Sample and procedure
We gathered data from 81 participants aged 19–45 years (M = 23.05, SD = 5.30). Most were women (n = 51, 63%) and had high school education (n = 60, 74%). Participants were tested twice in separate sessions. The time interval between the sessions was between 1 and 28 days (M = 8.09, SD = 5.21). Participants were contacted through student groups on social networking services. Participants received small rewards (e.g., USB flash drives) for their participation. Participants were asked not to consume alcohol and caffeine before testing. They were also examined for hand dominance and asked to use their dominant hand to press the button. Informed consent was obtained from participants before administration of the test battery.

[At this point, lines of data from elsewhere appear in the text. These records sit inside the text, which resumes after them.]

Lemma spend_for chunk quantum open cov remaining l r :
  1 <= chunk -> 0 <= quantum -> 0 <= remaining -> Forall wf_record l -> distinct_ids l -> r ∈ l ->
  bytes_for (source r) (spend chunk quantum open cov remaining l).1
  <= residual_bytes r (cov r) chunk.
Proof.
  intros Hc Hq Hrem Hl. revert remaining Hrem.
  induction Hl as [|x l Hx Hl IH]; intros remaining Hrem Hd Hr; [by apply elem_of_nil in Hr|].
  destruct (distinct_ids_cons x l Hd) as [Hd' Hne]. cbn [spend].
  assert (Hlater : forall rem', 0 <= rem' ->
    bytes_for (source x) (spend chunk quantum open cov rem' l).1 = 0).
  { intros rem' Hrem'. apply bytes_for_absent.
    pose proof (spend_bounds chunk quantum Hc Hq open cov rem' l Hrem' Hl) as Hs.
    destruct (spend chunk quantum open cov rem' l) as [gs d]. destruct Hs as (_ & _ & _ & Hs & _).
    eapply Forall_impl; [exact Hs|]. cbv beta. intros g (y & Hy & -> & _). by apply Hne. }
  assert (Hres : 0 <= residual_bytes x (cov x) chunk) by (by apply residual_bytes_bounds).
  destruct (turn chunk quantum open (cov x) remaining x) as [n|] eqn:Ht.
  - destruct (turn_grant_bounds chunk quantum Hc Hq _ _ _ _ _ Hx Ht) as (Hg1 & Hg2 & _).
    cbv zeta in *.
    destruct (n =? 0).
    + specialize (IH remaining Hrem Hd'). specialize (Hlater remaining Hrem).
      destruct (spend chunk quantum open cov remaining l) as [gs d]. simpl in *.
      apply elem_of_cons in Hr as [->|Hr]; [lia|by apply IH].
    + set (g := turn_grant chunk (cov x) n x) in *.
      assert (Hrem' : 0 <= remaining - granted_bytes g) by lia.
      specialize (IH _ Hrem' Hd'). specialize (Hlater _ Hrem').
      destruct (spend chunk quantum open cov (remaining - granted_bytes g) l) as [gs d].
      simpl in *. rewrite bytes_for_cons. simpl.
      apply elem_of_cons in Hr as [->|Hr].
      * rewrite bool_decide_true by done. lia.
      * rewrite bool_decide_false by (intros E; by apply (Hne r Hr)). specialize (IH Hr). lia.
  - apply elem_of_cons in Hr as [->|Hr]; [rewrite Hlater by done; lia|by apply IH].
Qed.

Lemma distinct_ids_served chunk cap el : distinct_ids el ->
  distinct_ids (served chunk cap (active_in_order el)).
Proof.
  intros Hd. rewrite served_prefix. unfold distinct_ids. rewrite <- firstn_map.
  apply (sublist_NoDup _ (map id_bytes (active_in_order el))); [|apply sublist_take].
  apply (distinct_ids_perm (List.filter is_active el)); [|by apply distinct_ids_filter].
  symmetry. apply sort_by_perm.
Qed.

Lemma served_eligible chunk cap el x : x ∈ served chunk cap (active_in_order el) -> x ∈ el.
Proof.
  rewrite served_prefix. intros Hx%subseteq_take_elem. unfold active_in_order in Hx.
  rewrite elem_of_sort_by in Hx. apply list_elem_of_In, filter_In in Hx as [Hx _].
  by apply list_elem_of_In.
Qed.

(** * Order independence *)

Lemma distinct_inj l x y : distinct_ids l -> x ∈ l -> y ∈ l -> id_bytes x = id_bytes y -> x = y.
Proof.
  intros Hd [i Hi]%list_elem_of_lookup [j Hj]%list_elem_of_lookup E.
  assert (i = j) as ->; [|congruence].
  apply (NoDup_lookup _ i j (id_bytes x) Hd);
    change (map id_bytes l) with (id_bytes <$> l); rewrite list_lookup_fmap.
  - by rewrite Hi.
  - by rewrite Hj, E.
Qed.

Lemma source_leb_total a b : source_leb a b = true \/ source_leb b a = true.
Proof. apply lex_leb_total. Qed.

Lemma source_leb_trans a b c : source_leb a b = true -> source_leb b c = true -> source_leb a c = true.
Proof. apply lex_leb_trans. Qed.

Lemma backlog_leb_total a b : backlog_leb a b = true \/ backlog_leb b a = true.
Proof.
  unfold backlog_leb. rewrite (Z.compare_antisym (outstanding_bytes b)).
  destruct (outstanding_bytes b ?= outstanding_bytes a); simpl; auto.
  rewrite (Z.compare_antisym (outstanding_events b)).
  destruct (outstanding_events b ?= outstanding_events a); simpl; auto using source_leb_total.
Qed.

Lemma backlog_leb_spec a b : backlog_leb a b = true <->
  outstanding_bytes b < outstanding_bytes a \/
  outstanding_bytes b = outstanding_bytes a /\
  (outstanding_events b < outstanding_events a \/
   outstanding_events b = outstanding_events a /\ source_leb a b = true).
Proof.
  unfold backlog_leb. destruct (Z.compare_spec (outstanding_bytes b) (outstanding_bytes a)); [|naive_solver lia..].
  destruct (Z.compare_spec (outstanding_events b) (outstanding_events a)); naive_solver lia.
Qed.

Lemma backlog_leb_trans a b c :
  backlog_leb a b = true -> backlog_leb b c = true -> backlog_leb a c = true.
Proof.
  rewrite !backlog_leb_spec. pose proof (source_leb_trans a b c).
  intros [?|[? [?|[? ?]]]] [?|[? [?|[? ?]]]]; first [left; lia | right; split; [lia|]];
    first [left; lia | right; split; [lia|auto]].
Qed.

Lemma filter_perm {A} (p : A -> bool) l l' :
  Permutation l l' -> Permutation (List.filter p l) (List.filter p l').
Proof.
  induction 1 as [|x l l' _ IH|x y l|l l' l'' _ IH1 _ IH2]; simpl; [done| | |by etrans].
  - destruct (p x); [by constructor|done].
  - destruct (p x), (p y); try done. apply perm_swap.
Qed.

Lemma plan_spec_perm sources sources' drain cap limits :
  distinct_ids sources -> Permutation sources sources' ->
  plan_spec sources drain cap limits = plan_spec sources' drain cap limits.
Proof.
  intros Hd Hp. unfold plan_spec.
  pose proof (filter_perm is_eligible _ _ Hp) as Hpe.
  pose proof (distinct_ids_filter is_eligible _ Hd) as Hde.
  set (el := List.filter is_eligible sources) in *.
  set (el' := List.filter is_eligible sources') in *.
  assert (Ha : active_in_order el = active_in_order el').
  { apply sort_by_unique; [apply source_leb_total|apply source_leb_trans| |by apply filter_perm].
    intros x y Hx Hy Hxy Hyx. apply (distinct_inj (List.filter is_active el)); try done.
    - by apply distinct_ids_filter.
    - by apply lex_leb_antisym. }
  assert (Hb : sort_by backlog_leb el = sort_by backlog_leb el').
  { apply sort_by_unique; [apply backlog_leb_total|apply backlog_leb_trans| |done].
    intros x y Hx Hy Hxy Hyx. apply (distinct_inj el); try done.
    rewrite backlog_leb_spec in Hxy, Hyx. apply lex_leb_antisym.
    - destruct Hxy as [?|[? [?|[? ?]]]]; [lia..|done].
    - destruct Hyx as [?|[? [?|[? ?]]]]; [lia..|done]. }
  unfold zlen. by rewrite Ha, Hb, (Permutation_length Hpe).
Qed.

The SST and ImGo tests were administered on SW Hypothesis (Šašinka, Morong, et al., 2017), the UPPS-P was administered via Google Forms. Data were collected under controlled conditions in a computer room at Masaryk university (common PC mouse, keyboard and LCD screen 22’ with resolution 1920 x 1080). All statistical analyses were performed in R (v3.6.2; R Core Team, 2020), especially with the packages lavaan (v0.6–6; Rosseel, 2012), semTools (v0.5–2; Jorgensen et al., 2018) and irr (v0.84.1; Gamer et al., 2019) and in JASP (v0.11.1.0).

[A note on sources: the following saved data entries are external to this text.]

(* ===== verification/Authority.v ===== *)
(** The tenant-authority rotation chain
    ([crates/archivist-auth/src/authority.rs]): rotation links, the walk from
    the pinned root, the dual-key acceptance window, control-record
    verification and the publication gate.

    The Ed25519 verdict is a parameter, the class [SignatureScheme]: every
    theorem holds whatever the verdicts are.  The store a walk fetches from is
    a finite map from key ids to bytes, unchanged during one call; its size
    bounds the walk, and [authority_walk_total] proves the bound is enough. *)

From S2P Require Import Prelude Text Json JsonFacts Sha256 Vocabulary Inventory Records.

(** [ed25519::verify(public, message, signature)]. *)
Class SignatureScheme := verify : list Z -> list Z -> list Z -> bool.

Definition CONTROL_NAMESPACE : list Z := lit "archivist.control/v1".
Definition RECORD_TYPE : list Z := lit "authority-rotation".
Definition RECORD_KIND : list Z := lit "immutable".

Definition MEMBERS : list (list Z) :=
  [lit "authority_key_id"; lit "authority_signature"; lit "key_algorithm"; lit "key_id";
   lit "previous_key_id"; lit "previous_public_key"; lit "public_key"; lit "record_kind";
   lit "record_type"; lit "schema"; lit "signed_at"; lit "tenant_id"].

Definition ROTATION_VERIFICATION_OVERLAP_HOURS : Z := 24.
Definition OVERLAP_SECONDS : Z := ROTATION_VERIFICATION_OVERLAP_HOURS * 60 * 60.

Inductive AuthorityChainError : Type :=
| MalformedRecord | RecordDisagreement | KeyDerivation | ChainRule | Signature
| Unreachable | NotEstablished | Retired | AlreadyRetired.

Abbreviation outcome := (result AuthorityChainError).

(** * Pinned roots and links *)

Record PinnedAuthorityRoot := mkRoot
  { root_tenant_id : list Z; root_public_key : list Z; root_key_id : list Z }.

Definition Root_new (tenant_id public_key : list Z) : PinnedAuthorityRoot :=
  mkRoot tenant_id public_key (KeyId_from_public_key public_key).

Record AuthorityRotationLink := mkLink
  { tenant_id : list Z;
    previous_public_key : list Z;
    previous_key_id : list Z;
    key_algorithm : SignatureAlgorithm;
    public_key : list Z;
    key_id : list Z;
    signed_at : list Z;
    authority_key_id : list Z;
    authority_signature : list Z }.

Definition text_member (o : Object) (name : list Z) : option (list Z) :=
  match object_get o name with Some (VText t) => Some t | _ => None end.

(** [text_member(..).ok_or(malformed)?] followed by a grammar's [parse]. *)
Definition member_parse {A} (o : Object) (name : list Z)
    (parse : list Z -> result GrammarError A) : outcome A :=
  let! t := ok_or (text_member o name) MalformedRecord in
  map_err (fun _ => MalformedRecord) (parse t).

Definition parse_object (bytes : list Z) : outcome Object :=
  let! v := map_err (fun _ => MalformedRecord) (Json.parse bytes) in
  match v with VObject o => Ok o | _ => Err MalformedRecord end.

(** [Err(e)] unless the test holds. *)
Definition ensure (b : bool) (e : AuthorityChainError) : outcome unit :=
  if b then Ok tt else Err e.

Definition is_some {A} (o : option A) : bool :=
  match o with Some _ => true | None => false end.

Definition Link_of_object (o : Object) : outcome AuthorityRotationLink :=
  let! _ := ensure (length o =? length MEMBERS)%nat MalformedRecord in
  let! _ := ensure (forallb (fun name => is_some (text_member o name)) MEMBERS) MalformedRecord in
  let! _ := ensure (bool_decide (text_member o (lit "schema") = Some CONTROL_NAMESPACE))
              RecordDisagreement in
  let! _ := ensure (bool_decide (text_member o (lit "record_type") = Some RECORD_TYPE))
              RecordDisagreement in
  let! _ := ensure (bool_decide (text_member o (lit "record_kind") = Some RECORD_KIND))
              RecordDisagreement in
  let! tenant := member_parse o (lit "tenant_id") TenantId_parse in
  let! previous_public := member_parse o (lit "previous_public_key") digest_parse in
  let! public := member_parse o (lit "public_key") digest_parse in
  let! algorithm := member_parse o (lit "key_algorithm") enum_parse in
  let! at_ := member_parse o (lit "signed_at") Timestamp_parse in
  let! _ := ensure (calendar_valid at_) MalformedRecord in
  let! previous_id := member_parse o (lit "previous_key_id") digest_parse in
  let! _ := ensure (bool_decide (previous_id = KeyId_from_public_key previous_public))
              KeyDerivation in
  let! id := member_parse o (lit "key_id") digest_parse in
  let! _ := ensure (bool_decide (id = KeyId_from_public_key public)) KeyDerivation in
  let! authority_id := member_parse o (lit "authority_key_id") digest_parse in
  let! _ := ensure (bool_decide (authority_id = previous_id) && negb (bool_decide (id = previous_id)))
              ChainRule in
  let! signature := member_parse o (lit "authority_signature") Ed25519Signature_parse in
  Ok (mkLink tenant previous_public previous_id algorithm public id at_ authority_id signature).

Definition Link_parse (bytes : list Z) : outcome AuthorityRotationLink :=
  let! o := parse_object bytes in
  Link_of_object o.

(** The eleven [members.set(..)] calls both renderings start with. *)
Definition unsigned_members (l : AuthorityRotationLink) : Object :=
  let members := object_set [] (lit "schema") (VText CONTROL_NAMESPACE) in
  let members := object_set members (lit "record_type") (VText RECORD_TYPE) in
  let members := object_set members (lit "record_kind") (VText RECORD_KIND) in
  let members := object_set members (lit "tenant_id") (VText (tenant_id l)) in
  let members := object_set members (lit "previous_public_key")
                   (VText (to_hex (previous_public_key l))) in
  let members := object_set members (lit "previous_key_id")
                   (VText (to_hex (previous_key_id l))) in
  let members := object_set members (lit "key_algorithm") (VText (token (key_algorithm l))) in
  let members := object_set members (lit "public_key") (VText (to_hex (public_key l))) in
  let members := object_set members (lit "key_id") (VText (to_hex (key_id l))) in
  let members := object_set members (lit "signed_at") (VText (signed_at l)) in
  object_set members (lit "authority_key_id") (VText (to_hex (authority_key_id l))).

Definition unsigned_canonical_bytes (l : AuthorityRotationLink) : list Z :=
  canonical_bytes (VObject (unsigned_members l)).

Definition signed_members (l : AuthorityRotationLink) : Object :=
  object_set (unsigned_members l) (lit "authority_signature")
    (VText (to_hex (authority_signature l))).

Definition Link_canonical_bytes (l : AuthorityRotationLink) : list Z :=
  canonical_bytes (VObject (signed_members l)).

Definition verify_predecessor_signature `{SignatureScheme} (l : AuthorityRotationLink) : bool :=
  verify (previous_public_key l) (unsigned_canonical_bytes l) (authority_signature l).

(** * Instants and acceptance *)

Definition days_from_civil (year month day : Z) : Z :=
  let year := year - (if month <=? 2 then 1 else 0) in
  let era := Z.quot (if 0 <=? year then year else year - 399) 400 in
  let year_of_era := year - era * 400 in
  let month_offset := if 2 <? month then -3 else 9 in
  let day_of_year := Z.quot (153 * (month + month_offset) + 2) 5 + day - 1 in
  let day_of_era :=
    year_of_era * 365 + Z.quot year_of_era 4 - Z.quot year_of_era 100 + day_of_year in
  era * 146097 + day_of_era - 719468.

(** [for _ in digits.len()..9 { nanoseconds *= 10 }]. *)
Fixpoint times_ten (n : nat) (x : Z) : Z :=
  match n with O => x | S n' => times_ten n' (x * 10) end.

Definition utc_instant (stamp : list Z) : Z * Z :=
  let bytes := as_bytes stamp in
  let year := decimal (slice bytes 0 4) in
  let month := decimal (slice bytes 5 7) in
  let day := decimal (slice bytes 8 10) in
  let hour := decimal (slice bytes 11 13) in
  let minute := decimal (slice bytes 14 16) in
  let second := decimal (slice bytes 17 19) in
  let seconds := days_from_civil year month day * 86400 + hour * 3600 + minute * 60 + second in
  let nanoseconds :=
    if (20 <? length bytes)%nat then
      let digits := slice bytes 20 (length bytes - 1) in
      times_ten (9 - length digits) (decimal digits)
    else 0 in
  (seconds, nanoseconds).

(** [<] on [(i64, u32)] pairs. *)
Definition instant_lt (a b : Z * Z) : bool :=
  (a.1 <? b.1) || ((a.1 =? b.1) && (a.2 <? b.2)).

Record ResolvedAuthority := mkResolved
  { resolved_key_id : list Z;
    resolved_public_key : list Z;
    established_at : option (list Z);
    retired_at : option (list Z) }.

Inductive Acceptance := Accepted | InvalidInstant | BeforeEstablishment | AfterRetirement.

Definition acceptance (r : ResolvedAuthority) (at_ : list Z) : Acceptance :=
  if negb (calendar_valid at_) then InvalidInstant
  else if match established_at r with
          | Some established => instant_lt (utc_instant at_) (utc_instant established)
          | None => false
          end
  then BeforeEstablishment
  else match retired_at r with
       | Some retired =>
           let '(retired_seconds, retired_nanoseconds) := utc_instant retired in
           if instant_lt (retired_seconds + OVERLAP_SECONDS, retired_nanoseconds) (utc_instant at_)
           then AfterRetirement else Accepted
       | None => Accepted
       end.

Definition accepts_signing_at (r : ResolvedAuthority) (at_ : list Z) : bool :=
  match acceptance r at_ with Accepted => true | _ => false end.

Definition verify_signing_at (r : ResolvedAuthority) (at_ : list Z) : outcome unit :=
  match acceptance r at_ with
  | Accepted => Ok tt
  | InvalidInstant => Err MalformedRecord
  | BeforeEstablishment => Err NotEstablished
  | AfterRetirement => Err Retired
  end.

(** * The walk *)

(** The bytes stored at each predecessor address. *)
Abbreviation Store := (gmap (list Z) (list Z)).

Section Walk.
Context `{SignatureScheme}.

Definition verified_link_at (addressed_key : list Z) (root : PinnedAuthorityRoot)
    (bytes : list Z) : outcome AuthorityRotationLink :=
  let! link := Link_parse bytes in
  let! _ := ensure (bool_decide (tenant_id link = root_tenant_id root)) RecordDisagreement in
  let! _ := ensure (bool_decide (previous_key_id link = addressed_key)) RecordDisagreement in
  let! _ := ensure (verify_predecessor_signature link) Signature in
  Ok link.

Variable root : PinnedAuthorityRoot.

(** The [loop] of [resolve_authority]. *)
Fixpoint resolve_loop (signer : list Z) (fetch : Store) (fuel : nat) (current_id current_public : list Z)
    (established : option (list Z)) (visited : list (list Z)) : outcome ResolvedAuthority :=
  match fuel with
  | O => OutOfFuel
  | S fuel' =>
      let link_bytes := fetch !! current_id in
      if bool_decide (current_id = signer) then
        let! retired :=
          match link_bytes with
          | None => Ok None
          | Some bytes =>
              let! link := verified_link_at current_id root bytes in
              if bool_decide (key_id link ∈ visited) then Err ChainRule
              else Ok (Some (signed_at link))
          end in
        Ok (mkResolved current_id current_public established retired)
      else
        match link_bytes with
        | None => Err Unreachable
        | Some bytes =>
            let! link := verified_link_at current_id root bytes in
            let successor := key_id link in
            if bool_decide (successor ∈ visited) then Err ChainRule
            else resolve_loop signer fetch fuel' successor (public_key link)
                   (Some (signed_at link)) (visited ++ [successor])
        end
  end.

Data inspection and cleaning
We set several criteria for data exclusion before data inspection and statistical analysis. Because the three methods used were of different character, we described the exclusion criteria for each separately. In the ImGo test, reaction times with anticipation reactions (i.e., participants reacted more quickly than he/she were able to even see the stimuli, because the stimulus did not appear yet – RTs less than 500 ms in case of ImGo) were not included in the computation of mean RTs. Mean RTs were calculated only from correctly answered go trials without errors (i.e., RTs were less than 1600 ms). Two participants were excluded because of a high number of ImGo omission errors (greater than 10%; based on Congdon et al., 2012).
In the SST test, individuals with an absolute response rate (i.e., probability of correctly responding on a stop trial was equal to 0% or 100%) were omitted from the SSRT estimation (this exclusion criterion is based on Congdon et al., 2012, who recommend excluding extreme values close to 100% or 0% of correctness in the fixed-SSDs procedure). RTs (both go and stop-signal) were calculated only from trials without errors. Four participants were excluded because of a high number of SST go errors (i.e., go commission errors + go choice error were greater than 15%; on the basis of a rule proposed by Congdon et al., 2012). As recommended, for example by Ratcliff (1993), we avoided any other type of rule-of-thumb removal of RT outliers (e.g., ±2SD) in both methods because of the already mentioned specific skewed data distribution typical for RTs.
In addition, five participants did not participate in the second testing and were excluded from the test-retest analysis for both the ImGo and SST.
Regarding the UPPS-P and S-UPPS-P scale, one item forming part of both versions of the questionnaire was discarded for technical problems which occurred during administration (item not recorded for most participants).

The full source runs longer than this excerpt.